Dr. Salah Hashem, head of the Strategic Forum for Public Policies and Development Studies”draya” praised the social package approved by the government on Wednesday, based on the political leadership’s mandate to alleviate the burden of citizens and support them in light of the current global crisis, by increasing the wages of all workers in the units of the state’s administrative apparatus( 4.6 million employees)..
Hashem explained that the financial allocations for the new exceptional social package will be provided through the provision of reserves within the state’s general budget, amounting to about 135 billion pounds, which is allocated to confront crises and shocks, noting that the new package is the second during 2022, as the first was approved in February and applied on the first of March, and amounts to Its cost is about 67 billion pounds, and it will be implemented starting next November, and it is a cost that is expected to increase to reach 100 billion pounds.
The head of the “Draya” forum also stated that the exceptional social package comes as an immediate translation of the recommendations of the economic conference, which includes the following measures:
- Raising the minimum wage from 2400 in February 2022 and then to 2700 in April 2022, and the last increase amounted to about 3000 pounds, bringing the current minimum wage.

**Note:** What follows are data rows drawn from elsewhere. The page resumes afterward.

(** Read mode over the text [doc] of [document.cookie]; [JNull] when no
    cookie of that name is found. *)
Definition cookie_read (self : option registry) (doc name : jsstring)
    (opts : options) : result jsval :=
  match doc with
  | [] => Ok JNull
  | _ :: _ =>
      match find_cookie name (split_semicolon doc) with
      | None => Ok JNull
      | Some raw =>
          do cookieValue <- decodeValue raw;
          match scramble_key (scramble opts) with
          | Some _ =>
              do cookieValue <- unscramble_value self cookieValue;
              Ok (JString cookieValue)
          | None => Ok (JString cookieValue)
          end
      end
  end.

(** [cookie(name, value, options)]: the value returned, and the text
    assigned to [document.cookie] if any.  [exported] is the function object
    the module returns, with its [scramblers] and [scramblerDefault]; the
    body does not reach it: its [self] is the local variable above. *)
Definition cookie (exported : registry) (doc name : jsstring) (value : jsval)
    (opts : options) : result (jsval * option jsstring) :=
  let self := cookie_local_at_entry in
  match value with
  | JUndefined =>
      do v <- cookie_read self doc name opts; Ok (v, None)
  | JNull =>
      let opts := {| expires := ExpiresDays (-1); path := path opts;
                     domain := domain opts; secure := secure opts;
                     scramble := scramble opts |} in
      do (v, text) <- cookie_write self name [] opts;
      Ok (JString v, Some text)
  | JString s =>
      do (v, text) <- cookie_write self name s opts;
      Ok (JString v, Some text)
  end.
(** * Limit-up screening ([find_daily_limit_up.py]): a shallow embedding

    The program reads a panel of daily bars into a pandas [DataFrame],
    computes for every bar the regulatory limit price from the previous
    close of the same instrument, and reports the bars that reached it.

    Modelling choices.
    - Prices are IEEE binary64 numbers ([PrimFloat.float]); the missing
      value of a float64 column is NaN, so "absent" is [is_nan].  The cells
      of a row handed to a function by [apply(axis=1)] are Python floats, so
      [round] is Python's builtin.
    - A [DataFrame] is a set of named columns stored by dtype, as in pandas'
      block manager: an object block (str), a datetime64 block and a float64
      block.  The column labels the program uses are enumerated per dtype,
      so a frame may lack any column, but a column never has another dtype
      than the one the program expects; row labels (the index) play no part
      in the program and are left out.
    - Instrument codes are strings of characters with code points below 256.
    - Frames are objects: they live in a store and are passed by reference;
      [df[col] = ...] updates the referenced frame in place, every other
      operation used here allocates a new frame. *)

From Stdlib Require Import ZArith Floats List String Ascii Bool Lia.
From Stdlib Require Import Permutation Sorted.
Import ListNotations.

- Increasing salaries for state employees by about 300 pounds per month for all job levels, starting from the sixth degree to the excellent degree, which is a lump-sum undiscounted value, with a total annual cost estimated at 16.4 billion pounds.

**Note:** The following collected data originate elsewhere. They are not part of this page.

(** [remaining_.size() - position - matcher_.needle_length()], or the
    whole size when nothing was found. *)
Definition tail_after (m : M) (remaining : string_view.t) (position : Z) : Z :=
  if negb (position =? string_view.npos)
  then wrap (wrap (string_view.size remaining - position) - needle_length m)
  else string_view.size remaining.

(** [iterator(string_view haystack, matcher matcher) noexcept]. *)
Definition make (haystack : string_view.t) (m : M) : option (t M) :=
  let remaining := haystack in
  let position := locate mem m remaining in
  remaining <- string_view.remove_suffix remaining (tail_after m remaining position) ;;
  Some (mk remaining m).

(** [value_type operator*() const noexcept]. *)
Definition deref (it : t M) : string_view.t :=
  string_view.substr_from (remaining_ it)
    (wrap (string_view.size (remaining_ it) - needle_length (matcher_ it))).

(** [iterator &operator++() noexcept]. *)
Definition next (it : t M) : option (t M) :=
  remaining <- string_view.remove_suffix (remaining_ it)
                 (skip_length (matcher_ it)) ;;
  let position := locate mem (matcher_ it) remaining in
  remaining <- string_view.remove_suffix remaining
                 (tail_after (matcher_ it) remaining position) ;;
  Some (mk remaining (matcher_ it)).

(** [bool operator!=(iterator const &other) const noexcept]. *)
Definition neq (it other : t M) : bool :=
  negb (string_view.end_ (remaining_ it) =? string_view.end_ (remaining_ other)).

(** [bool operator==(iterator const &other) const noexcept]. *)
Definition eq (it other : t M) : bool :=
  string_view.end_ (remaining_ it) =? string_view.end_ (remaining_ other).

(** [bool operator==(end_sentinel_type) const noexcept]. *)
Definition eq_sentinel (it : t M) : bool := string_view.empty (remaining_ it).
End Ops.
End iterator.

Record t (M : Type) : Type := mk { matcher_ : M; haystack_ : string_view.t }.
Arguments mk {M} _ _.
Arguments haystack_ {M} _.
Arguments matcher_ {M} _.

Section Ops.
Context {M : Type} `{matcher M} (mem : memory).

(** [iterator begin() const noexcept]. *)
Definition begin (r : t M) : option (iterator.t M) :=
  iterator.make mem (haystack_ r) (matcher_ r).

(** [iterator end() const noexcept]. *)
Definition end_ (r : t M) : option (iterator.t M) :=
  iterator.make mem (string_view.mk (string_view.begin (haystack_ r)) 0) (matcher_ r).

- An increase of 300 pounds for all pensioners and their beneficiaries for more than 10.5 million citizens, at a total annual cost of 32 billion pounds.
- Raising the minimum tax exemption to 30,000 pounds instead of 24,000 pounds, an increase of 25%, at an annual cost of 8 billion pounds. It means that new categories are completely exempt from income taxes, which benefits a large number of citizens, especially in light of the high rates of inflation and the current wave of high prices.
- Stimulating the private sector with a cash support package subject to not laying off or laying off workers.
- Stabilizing energy prices (fuel until the end of December 2022).
- Stabilizing electricity prices at the same level as the current prices until the end of June 2023, i.e. for an additional 6 months, at an additional cost of EGP 1.9 billion, and a total cost of EGP 3.8 billion for the current fiscal year 2022/2023.
- Continuing to support ration cards at an average of 100-300 pounds until the end of June 2023, with the total targeted cards increasing by 10.3 million, with a total of 11 million pounds. Continuing to support ration cards at an average of 100-300 pounds until the end of June 2023, with the total targeted cards increasing by 10.3 million, with a total of 11 million pounds.
- An increase in the number of beneficiaries of conditional cash support programs (Takaful and Karama) by 400,000, with the inclusion of 40 new villages within the presidential initiative, a decent life.
Hashem confirmed that these measures would contribute to achieving relative stability in the general level of prices during the current fiscal year 2022/2023, and mitigate the acceleration in the decline in the standard of living of individuals as much as possible in light of the number of beneficiaries, which amount to 10 million on average.
Hashem stressed the need to control markets, prevent monopolistic practices and price manipulation, and exploit economic conditions to carry out practices that violate the provisions of the law that would increase the burdens on citizens, explaining that among the most important challenges that the state may face is the rise in prices again globally, which may lead to doubling the obligations granted by the government. In compliance with the directives of the political leadership.
He added that the performance of the Egyptian economy has witnessed a great development recently, which has been avoided by many repercussions that the countries of the world witnessed in light of the state of uncertainty and turmoil that befell the global economy, referring to a report issued by Fitch Solutions under the title Country Risk Report. Which stated that the Egyptian industrial sector is facing a great opportunity with the decline in imports from abroad, and therefore the relative contribution of the industrial sector can be increased by providing an opportunity for the private sector and enabling it to restore growth, so that the percentage of industry will reach more than 20% during the next three years compared to a contribution rate It is estimated at only 17%.
He also expressed his expectation that global investments will witness a great movement during the meetings of the Climate Summit Cop 27 in November 2022 in Sharm El Sheikh, where the summit represents a great opportunity for the Egyptian side to enhance investment flows inside, through marketing all available investment opportunities in general and investments directed to the environmental sector and the economy Green and hydrogen production in particular.
On the “State Ownership Document”, the head of the “Draya” forum said that the Egyptian state is working on formulating the general framework governing state ownership in the economic system, and it is expected that the document will be presented in its final form at the end of the first quarter of the current 2022/2023 fiscal year, and the government aims through This document provides for the availability of economic activity at rates ranging between 60:75% for the private sector.